Macroscale prediction of autumn leaf coloration throughout the continental United States
Previous studies have shown that warming temperatures can affect the phenology of cold deciduous forests, delaying the timing of leaf coloration. However, these works have principally been based on observations from a small number of sites. Consequently it has been challenging to infer continental-scale variations in the phenology of individual deciduous forest species and the extent to which there may be underlying climate drivers for these variations. To address that problem, this study evaluated and predicted the large-scale variations of leaf colouring by using macroscale observations and models.
We developed leaf colouring models using select observations (1) from Harvard Forest only and (2) from both Harvard Forest and a new, ground-based, Alaskan dataset from the USA National Phenology Network (USA-NPN). Both model types were evaluated using reserved observations from the continental-scale USA-NPN that were not used in model calibration. Validated models were then used to assess the spatial scaling and interspecies variation in the timing of leaf coloration. The sensitivity of the models to projected climate change was also evaluated.
Using a model calibrated only with data from Harvard Forest, significant biases were found in predictions of leaf colouring date for species with broad habitat ranges in the temperate to boreal regions. When calibration data from both Harvard Forest and Alaska were used, model performance improved throughout the whole continent.

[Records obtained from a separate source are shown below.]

(* ===== verification/ProjectPurge.v ===== *)
(** * ProjectPurge: taking memories out of the history

    [purge_memories] rewrites the log without the events of some memories and
    numbers the rest again: the log that remains stands for the same state
    without those memories. *)

From S2P Require Import Prelude Text ProjectState ProjectStore ProjectReplay ProjectSpec ProjectExample.

Section purge.
Context {V : Type} {J : Json V} {JL : JsonLaws J}.
Context (ids : list string).
Notation Event := (Event V).
Notation Task := (Task V).
Notation State := (State V).

(** The state without these memories, at another point of the log. *)
Definition forget (n : Z) (s : State) : State :=
  set_last_seq n (set_memories (filter (λ km, km.1 ∉ ids) (memories s)) s).

Lemma change_task_forget k f n (s s1 : State) :
  change_task k f s = Ok s1 → change_task k f (forget n s) = Ok (forget n s1).
Proof.
  unfold change_task, task_mut. simpl. intros (t & -> & H)%bind_Ok. simpl.
  apply bind_Ok in H as (t' & -> & [= <-]). done.
Qed.
Lemma apply_with_seq n (ev : Event) (s : State) : apply (with_seq n ev) s = apply ev s.
Proof. done. Qed.
(** The payload of an event that puts a memory names it. *)
Lemma purged_upsert (ev : Event) m :
  event_type ev = "memory.upserted" → payload ev = of_memory m → purged ids ev = bool_decide (memory_id m ∈ ids).
Proof. intros Hk Hp. unfold purged. by rewrite Hk, Hp, field_memory. Qed.
Lemma purged_delete (ev : Event) :
  event_type ev = "memory.deleted" → purged ids ev = is_some_and (as_str (field (payload ev) "id")) (λ i, bool_decide (i ∈ ids)).
Proof. intros Hk. unfold purged. by rewrite Hk. Qed.
Lemma purged_kind (ev : Event) :
  purged ids ev = true → event_type ev = "memory.upserted" ∨ event_type ev = "memory.deleted".
Proof.
  unfold purged. intros [[H|H]%orb_prop _]%andb_prop; apply String.eqb_eq in H; auto.
Qed.

Lemma forget_insert n m (s : State) :
  memory_id m ∉ ids → forget n (put_memory m s) = put_memory m (forget n s).
Proof.
  intros Hm. unfold forget, put_memory, set_memories, set_last_seq. simpl. f_equal.
  by rewrite map_filter_insert_True.
Qed.
Lemma forget_insert_gone n m (s : State) : memory_id m ∈ ids → forget n (put_memory m s) = forget n s.
Proof.
  intros Hm. unfold forget, put_memory, set_memories, set_last_seq. simpl. f_equal.
  rewrite map_filter_insert_False by (simpl; by intros []). by rewrite map_filter_delete, delete_id
    by (apply map_lookup_filter_None; right; simpl; by intros ? _ []).
Qed.
Lemma forget_delete n k (s : State) :
  forget n (set_memories (delete k (memories s)) s) = set_memories (delete k (memories (forget n s))) (forget n s).
Proof.
  unfold forget, set_memories, set_last_seq. simpl. f_equal. by rewrite map_filter_delete.
Qed.
Lemma forget_delete_gone n k (s : State) :
  k ∈ ids → forget n (set_memories (delete k (memories s)) s) = forget n s.
Proof.
  intros Hk. rewrite forget_delete. unfold forget, set_memories, set_last_seq. simpl. f_equal.
  apply delete_id, map_lookup_filter_None. right. simpl. by intros ? _ [].
Qed.

(** An event either goes with the memories, or does the same without them. *)
Lemma apply_forget (ev : Event) n (s s1 : State) :
  event_ok ev → apply ev s = Ok s1 →
  if purged ids ev then forget n s1 = forget n s else apply ev (forget n s) = Ok (forget n s1).
Proof.
  intros Hok Ha.
  destruct (String.eqb_spec (event_type ev) "memory.upserted") as [Hk|Hnu].
  { destruct (Hok Hk) as [m Hp]. rewrite (purged_upsert _ _ Hk Hp).
    unfold apply in *. rewrite Hk, Hp, memory_round_trip in *. simpl in Ha. injection Ha as <-.
    case_bool_decide; [by apply forget_insert_gone|]. simpl. by rewrite <-forget_insert. }
  destruct (String.eqb_spec (event_type ev) "memory.deleted") as [Hk|Hnd].
  { rewrite (purged_delete _ Hk). unfold apply in *. rewrite Hk in *. simpl in *. injection Ha as <-.
    unfold str_at. destruct (as_str _) as [i|]; simpl; [|by rewrite forget_delete].
    case_bool_decide; [by apply forget_delete_gone|by rewrite forget_delete]. }
  destruct (purged ids ev) eqn:Hp; [by destruct (purged_kind _ Hp)|]. clear Hp Hok.
  unfold apply in *. cbv zeta in *.
  repeat match type of Ha with
  | (if String.eqb (event_type ev) ?k then _ else _) = _ =>
      destruct (String.eqb_spec (event_type ev) k); [|]
  end; try done;
  repeat match type of Ha with
  | (if ?b then _ else _) = _ => destruct b
  | change_task _ _ _ = _ => by apply change_task_forget
  | mbind _ _ = _ => let Hx := fresh "Hx" in apply bind_Ok in Ha as (? & Hx & Ha); rewrite Hx; simpl
  end; try (by apply change_task_forget); injection Ha as <-; done.
Qed.

Notation kept l := (List.filter (λ ev, negb (purged ids ev)) l).
Lemma forget_set_last_seq n m (s : State) : forget n (set_last_seq m s) = forget n s.
Proof. done. Qed.
Lemma replay_forget_from (l : list Event) k (s s1 : State) :
  Forall event_ok l → foldM replay_event s l = Ok s1 →
  foldM replay_event (forget (Z.of_nat k) s) (imap (λ i, with_seq (k + i)) (kept l))
  = Ok (forget (Z.of_nat (k + length (kept l))) s1).
Proof.
  intros Hl. revert k s. induction Hl as [|ev l Hev Hl IH]; intros k s Hf; simpl in *.
  { injection Hf as <-. by rewrite Nat.add_0_r. }
  destruct (replay_event s ev) as [s2|] eqn:H2; [|done]. unfold replay_event in H2.
  apply bind_Ok in H2 as (s3 & H3 & [= <-]). pose proof (apply_forget _ (Z.of_nat k) _ _ Hev H3) as Ha.
  apply IH with (k := if purged ids ev then k else S k) in Hf.
  rewrite forget_set_last_seq in Hf. destruct (purged ids ev); simpl.
  { by rewrite <-Ha. }
  unfold replay_event at 1. rewrite apply_with_seq, Ha. simpl.
  replace (set_last_seq _ (forget (Z.of_nat k) s3)) with (forget (Z.of_nat (S k)) s3).
  2:{ unfold forget, set_last_seq, set_memories. simpl. f_equal. lia. }
  rewrite Nat.add_succ_r. erewrite imap_ext; [apply Hf|]. intros i e _. simpl. f_equal. lia.
Qed.
Lemma replay_forget (l : list Event) (s : State) :
  Forall event_ok l → replay l = Ok s →
  replay (purge_events ids l) = Ok (forget (Z.of_nat (length (purge_events ids l))) s).
Proof.
  unfold replay. intros Hl (s0 & Hf & [= <-])%bind_Ok.
  apply replay_forget_from with (k := 0%nat) in Hf; [|done]. unfold purge_events.
  rewrite length_imap. change (imap with_seq _) with (imap (λ i, with_seq (0 + i)) (kept l)).
  assert (forget (Z.of_nat 0) empty_state = empty_state) as He by done. rewrite <-He. simpl in *. by rewrite Hf.
Qed.
Lemma elem_of_purge_events (l : list Event) i ev :
  purge_events ids l !! i = Some ev → ∃ n e, ev = with_seq n e ∧ e ∈ l ∧ purged ids e = false.
Proof.
  unfold purge_events. rewrite list_lookup_imap. intros (e & He & ->)%fmap_Some. exists i, e. split; [done|].
  apply list_elem_of_lookup_2, elem_of_List_filter in He as [Hin He%negb_true_iff]. done.
Qed.
Lemma purge_log_ok (l : list Event) (s : State) :
  log_ok l s → log_ok (purge_events ids l) (forget (Z.of_nat (length (purge_events ids l))) s).
Proof.
  intros [Hr [Ht Hm Hx] _ Hn He]. split.
  - by apply replay_forget.
  - split; [done| |done]. simpl. intros k m [Hk _]%map_lookup_filter_Some. by apply Hm.
  - done.
  - apply list_eq. intros i. unfold purge_events. rewrite !list_lookup_imap. by destruct (_ !! i).
  - apply Forall_lookup. intros i ev Hi. apply elem_of_purge_events in Hi as (n & e & -> & Hin & _).
    rewrite Forall_forall in He. by apply (He e).
Qed.
(** Nothing of these memories is left. *)
Lemma purge_events_gone (l : list Event) : Forall (λ ev, purged ids ev = false) (purge_events ids l).
Proof.
  apply Forall_lookup. intros i ev Hi. by apply elem_of_purge_events in Hi as (n & e & -> & _ & He).
Qed.
End purge.

(** ** The operations *)
Section ops.
Context {V R B : Type} {J : Json V} {JL : JsonLaws J} {Em : Embeddings V R} {Bk : Backend V R B}
  {BS : BackendSpec Bk}.
Context (store : @ProjectStore V) (o : Outside).
Notation Event := (Event V).
Notation State := (State V).
Notation World := (@World B).
Notation log w := (view (backend w)).
Notation cache w := (cached (backend w)).

(** Some of these memories are gone, and all of them if the operation
    succeeded; nothing else was touched. *)
Definition forgot (ids : list string) (s s' : State) (ok : bool) : Prop :=
  tasks s' = tasks s ∧ sessions s' = sessions s ∧ project s' = project s ∧ memories s' ⊆ memories s
  ∧ (∀ k, k ∉ ids → memories s' !! k = memories s !! k)
  ∧ (ok = true → ∀ k, k ∈ ids → memories s' !! k = None).
Definition forgotten (ids : list string) (s : State) (w' : World) (ok : bool) : Prop :=
  ∃ s', log_ok (log w') s' ∧ cache_ok s' (cache w') ∧ forgot ids s s' ok.

Lemma forgotten_none ids (s : State) w w' :
  log_ok (log w) s → cache_ok s (cache w) → log w' = log w → dom (cache w') ⊆ dom (cache w) →
  forgotten ids s w' false.
Proof.
  intros Hl Hc Hv Hc'. exists s. rewrite Hv. split_and!; try done. unfold cache_ok in *. set_solver.
Qed.
Lemma forgotten_purged ids (s : State) w w' ok :
  log_ok (log w) s → cache_ok s (cache w) → log w' = purge_events ids (log w) →
  (∀ k, k ∈ dom (cache w') → k ∉ ids ∧ k ∈ dom (cache w)) → forgotten ids s w' ok.
Proof.
  intros Hl Hc Hv Hc'. eexists. rewrite Hv. split; [by apply purge_log_ok|]. split; [|split_and!; [done..| | |]].
  - intros k [Hk1 Hk2]%Hc'. apply Hc in Hk2. apply elem_of_dom in Hk2 as [m Hm]. apply elem_of_dom. exists m.
    by apply map_lookup_filter_Some.
  - apply map_filter_subseteq.
  - intros k Hk. simpl. destruct (memories s !! k) as [m|] eqn:Hm.
    + by apply map_lookup_filter_Some.
    + apply map_lookup_filter_None. by left.
  - intros _ k Hk. apply map_lookup_filter_None. right. simpl. by intros ? _ [].
Qed.

(** What [tx_delete_embeddings] leaves. *)
Lemma tx_delete_inv ids w r w' :
  clean (backend w) → tx (tx_delete_embeddings ids) w = (r, w') →
  log w' = log w ∧ (is_ok r = true → clean (backend w')) ∧ dom (cache w') ⊆ dom (cache w)
  ∧ (is_ok r = true → ∀ k, k ∈ dom (cache w') → k ∉ ids ∧ k ∈ dom (cache w)).
Proof.
  intros Hcl (b & H & Hb)%tx_inv. apply delete_spec in H as (Hv & Hcl' & Hc); [|done]. rewrite Hb, Hv.
  destruct Hc as [[Hc Hno]|Hc]; rewrite Hc.
  - split_and!; [done..|]. by rewrite Hno.
  - split_and!; [done|done|apply dom_filter_subseteq|]. intros _ k [v [Hk Hn]%map_lookup_filter_Some]%elem_of_dom.
    split; [done|]. by apply elem_of_dom.
Qed.

Lemma purge_locked_spec ids w r w' s :
  log_ok (log w) s → cache_ok s (cache w) → purge_locked store o ids w = (r, w') →
  log w' = log w ∧ dom (cache w') ⊆ dom (cache w) ∧ is_ok r = false
  ∨ log w' = purge_events ids (log w) ∧ (∀ k, k ∈ dom (cache w') → k ∉ ids ∧ k ∈ dom (cache w))
    ∧ (∀ n, r = Ok n → n = length (log w) - length (log w')).
Proof.
  intros Hl Hc H. unfold purge_locked, mbind, SE_bind in H.
  destruct (tx tx_events w) as [[l|e] w1] eqn:H1; apply tx_inv in H1 as (b1 & H1 & Hb1);
    apply events_spec in H1 as (Hv1 & Hc1 & Hl1); rewrite <-Hb1 in *.
  2:{ injection H as <- <-. left. by rewrite Hv1, Hc1. }
  destruct (Hl1 _ eq_refl) as [-> Hcl]. unfold utc_now, event, id, mbind, SE_bind, lift in H. cbn in H.
  destruct (before_write _ _); [|injection H as <- <-; left; simpl; by rewrite Hv1, Hc1].
  rewrite (replay_forget _ _ _ (log_events _ _ Hl) (log_replay _ _ Hl)) in H.
  set (w2 := mkWorld _ _ _) in H.
  destruct (tx (tx_delete_embeddings ids) w2) as [r3 w3] eqn:H3.
  apply tx_delete_inv in H3 as (Hv3 & Hcl3 & Hc3 & Hd3); [|done]. simpl in Hv3, Hc3, Hd3.
  rewrite Hv1 in Hv3. rewrite Hc1 in Hc3, Hd3.
  destruct r3; [|injection H as <- <-; by left]. specialize (Hd3 eq_refl). specialize (Hcl3 eq_refl).
  destruct (tx (tx_replace _) w3) as [r4 w4] eqn:H4. apply tx_inv in H4 as (b4 & H4 & Hb4).
  apply replace_spec in H4 as (Hc4 & Hv4 & Hcl4); [|done]. rewrite <-Hb4 in *.
  destruct Hv4 as [Hv4|[Hno Hv4]].
  2:{ destruct r4; [done|]. injection H as <- <-. left. by rewrite Hv4, Hc4, Hv3. }
  right. destruct r4; [|injection H as <- <-; by rewrite Hc4, Hv4].
  destruct (tx (tx_snapshot _) w4) as [r5 w5] eqn:H5. apply tx_inv in H5 as (b5 & H5 & Hb5).
  apply snapshot_spec in H5 as [Hv5 Hc5]; [|by apply Hcl4]. rewrite <-Hb5 in *.
  assert (w' = w5 ∧ ∀ n, r = Ok n → n = length (log w) - length (purge_events ids (log w))) as [-> Hr].
  { destruct r5; injection H as <- <-; (split; [done|]); [by intros ? [= <-]|done]. }
  by rewrite Hv5, Hc5, Hc4, Hv4.
Qed.

(** C30: Purging memories.  The operation either fails and leaves the log as it was, or leaves a log,
    numbered from one, in which no event puts or deletes one of these memories, and which replays to
    the same state without them; no vector of theirs stays in the cache. *)
Theorem purge_memories_spec ids w r w' s :
  log_ok (log w) s → cache_ok s (cache w) → purge_memories store o ids w = (r, w') →
  forgotten (unique ids) s w' (is_ok r)
  ∧ (is_ok r = true → Forall (λ ev, purged (unique ids) ev = false) (log w')
       ∧ ∀ k, k ∈ unique ids → cache w' !! k = None)
  ∧ ∀ n, r = Ok n → n = (length (log w) - length (log w'))%nat.
Proof.
  intros Hl Hc H. unfold purge_memories in H.
  apply transaction_spec in H as [(Hv & Hc' & Hno)|(w0 & r0 & w1 & Hv0 & Hc0 & H & Hr & Hend)].
  { rewrite Hno. split; [eapply forgotten_none; try done; by rewrite Hc'|]. split; [done|by intros ? ->]. }
  rewrite <-Hv0 in *. rewrite <-Hc0 in *. eapply purge_locked_spec in H; [|done|done].
  destruct Hend as [[Hv' Hc']|(Hno & Hv' & Hc')].
  2:{ rewrite Hno. split; [eapply (forgotten_none _ _ w0); try done; by rewrite Hc'|]. split; [done|by intros ? ->]. }
  destruct H as [(Hv & Hd & Hno)|(Hv & Hd & Hn)].
  - assert (is_ok r = false) as Hno' by (destruct r as [a|]; [by rewrite (Hr a eq_refl) in Hno|done]).
    rewrite Hno'. split; [eapply (forgotten_none _ _ w0); [done|done|congruence|by rewrite Hc']|].
    split; [done|by intros ? ->].
  - rewrite <-Hv', <-Hc' in *. split; [by eapply (forgotten_purged _ _ w0)|]. split.
    + intros _. split; [rewrite Hv; apply purge_events_gone|]. intros k Hk. apply not_elem_of_dom. by intros [? _]%Hd.
    + intros n Hrn. apply Hn. by apply Hr.
Qed.
End ops.

Lemma purge_memories_spec_witness :
  ∃ w', purge_memories a_store an_outside [" mem_A"] one_memory = (Ok 1%nat, w') ∧ forgotten (unique [" mem_A"]) one_state w' true
    ∧ view (backend w') = [].
Proof.
  eexists. split; [vm_compute; reflexivity|]. split; [|reflexivity].
  refine (proj1 (purge_memories_spec a_store an_outside [" mem_A"] one_memory (Ok 1%nat) _ one_state _ _ _)).
  - apply one_memory_log.
  - apply one_memory_cache.
  - vm_compute. reflexivity.
Defined.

It was also found that species with similar shade tolerance could be described by similar models. Finally, the models indicated that climate change over the next century will affect leaf coloration in Alaska less than in the Harvard Forest region.
For a given species, continental-scale variations in the timing of autumn leaf coloration can be predicted using a model driven by photoperiod and daily temperature. The temperature sensitivity of the leaf colouring date is nonlinear, such that warmer regions have a larger temperature sensitivity than cooler regions. Species-specific measurements from multiple environments are essential for model parameterization.